> **EXERCISE GOAL**: The following data has a line with "rewrite ctxID_owner by" and a line with "eexists. split; [done|].". Write out exactly those lines and all the lines between them.

> **INFORMATION SHOWN**:
#####
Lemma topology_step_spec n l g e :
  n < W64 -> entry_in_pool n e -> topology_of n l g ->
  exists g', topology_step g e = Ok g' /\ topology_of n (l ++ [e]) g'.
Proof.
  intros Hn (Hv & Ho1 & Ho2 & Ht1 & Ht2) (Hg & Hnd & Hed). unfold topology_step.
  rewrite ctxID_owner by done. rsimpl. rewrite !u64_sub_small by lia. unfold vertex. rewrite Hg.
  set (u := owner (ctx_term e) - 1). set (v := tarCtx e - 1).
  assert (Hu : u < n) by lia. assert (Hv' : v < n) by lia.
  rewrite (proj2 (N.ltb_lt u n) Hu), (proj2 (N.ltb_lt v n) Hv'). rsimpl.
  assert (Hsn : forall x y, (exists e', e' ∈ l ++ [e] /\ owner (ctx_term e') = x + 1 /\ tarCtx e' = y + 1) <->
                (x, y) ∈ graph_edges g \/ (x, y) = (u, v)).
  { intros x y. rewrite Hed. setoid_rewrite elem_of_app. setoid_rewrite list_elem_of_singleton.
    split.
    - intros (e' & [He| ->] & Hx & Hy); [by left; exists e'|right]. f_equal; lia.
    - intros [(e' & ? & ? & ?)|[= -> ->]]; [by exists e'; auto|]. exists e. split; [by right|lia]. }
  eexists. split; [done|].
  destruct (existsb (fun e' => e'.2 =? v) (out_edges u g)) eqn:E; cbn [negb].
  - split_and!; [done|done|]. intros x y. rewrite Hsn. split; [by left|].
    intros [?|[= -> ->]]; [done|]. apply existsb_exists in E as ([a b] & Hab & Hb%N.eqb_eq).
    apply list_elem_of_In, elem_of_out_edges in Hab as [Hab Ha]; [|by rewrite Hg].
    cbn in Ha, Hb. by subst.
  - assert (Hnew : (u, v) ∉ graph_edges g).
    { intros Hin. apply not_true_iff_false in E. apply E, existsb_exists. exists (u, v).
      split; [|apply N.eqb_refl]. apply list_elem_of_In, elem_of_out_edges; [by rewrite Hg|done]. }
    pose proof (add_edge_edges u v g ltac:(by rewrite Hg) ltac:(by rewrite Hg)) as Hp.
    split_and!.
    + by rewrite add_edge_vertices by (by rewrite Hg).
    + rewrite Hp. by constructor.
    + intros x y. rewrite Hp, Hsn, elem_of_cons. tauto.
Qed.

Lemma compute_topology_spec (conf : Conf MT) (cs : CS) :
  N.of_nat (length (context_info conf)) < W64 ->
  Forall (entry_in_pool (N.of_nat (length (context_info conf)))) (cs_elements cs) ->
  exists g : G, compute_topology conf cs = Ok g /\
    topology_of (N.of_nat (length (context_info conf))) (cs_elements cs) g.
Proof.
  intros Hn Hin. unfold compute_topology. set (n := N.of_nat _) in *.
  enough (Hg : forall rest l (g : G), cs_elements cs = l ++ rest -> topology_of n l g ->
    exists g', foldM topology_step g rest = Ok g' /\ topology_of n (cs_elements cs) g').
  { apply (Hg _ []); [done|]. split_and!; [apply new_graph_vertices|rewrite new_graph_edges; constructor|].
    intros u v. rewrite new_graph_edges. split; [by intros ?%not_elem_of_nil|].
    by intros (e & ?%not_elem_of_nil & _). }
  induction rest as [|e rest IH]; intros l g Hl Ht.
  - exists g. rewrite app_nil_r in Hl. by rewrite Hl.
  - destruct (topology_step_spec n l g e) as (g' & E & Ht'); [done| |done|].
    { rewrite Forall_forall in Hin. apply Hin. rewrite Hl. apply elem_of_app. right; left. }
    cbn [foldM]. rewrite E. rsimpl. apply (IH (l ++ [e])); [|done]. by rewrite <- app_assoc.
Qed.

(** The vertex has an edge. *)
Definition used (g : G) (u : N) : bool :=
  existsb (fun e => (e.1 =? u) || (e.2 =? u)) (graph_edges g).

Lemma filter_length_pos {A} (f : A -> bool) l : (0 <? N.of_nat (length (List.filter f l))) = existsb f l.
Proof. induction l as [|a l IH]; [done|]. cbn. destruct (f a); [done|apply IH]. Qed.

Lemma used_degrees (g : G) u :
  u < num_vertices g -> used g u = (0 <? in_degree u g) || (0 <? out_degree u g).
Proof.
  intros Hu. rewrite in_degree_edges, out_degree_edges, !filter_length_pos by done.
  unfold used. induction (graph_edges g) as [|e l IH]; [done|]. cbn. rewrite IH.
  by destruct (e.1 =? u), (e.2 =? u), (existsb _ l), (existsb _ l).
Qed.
#####
> **OUTPUT**:
  rewrite ctxID_owner by done. rsimpl. rewrite !u64_sub_small by lia. unfold vertex. rewrite Hg.
  set (u := owner (ctx_term e) - 1). set (v := tarCtx e - 1).
  assert (Hu : u < n) by lia. assert (Hv' : v < n) by lia.
  rewrite (proj2 (N.ltb_lt u n) Hu), (proj2 (N.ltb_lt v n) Hv'). rsimpl.
  assert (Hsn : forall x y, (exists e', e' ∈ l ++ [e] /\ owner (ctx_term e') = x + 1 /\ tarCtx e' = y + 1) <->
                (x, y) ∈ graph_edges g \/ (x, y) = (u, v)).
  { intros x y. rewrite Hed. setoid_rewrite elem_of_app. setoid_rewrite list_elem_of_singleton.
    split.
    - intros (e' & [He| ->] & Hx & Hy); [by left; exists e'|right]. f_equal; lia.
    - intros [(e' & ? & ? & ?)|[= -> ->]]; [by exists e'; auto|]. exists e. split; [by right|lia]. }
  eexists. split; [done|].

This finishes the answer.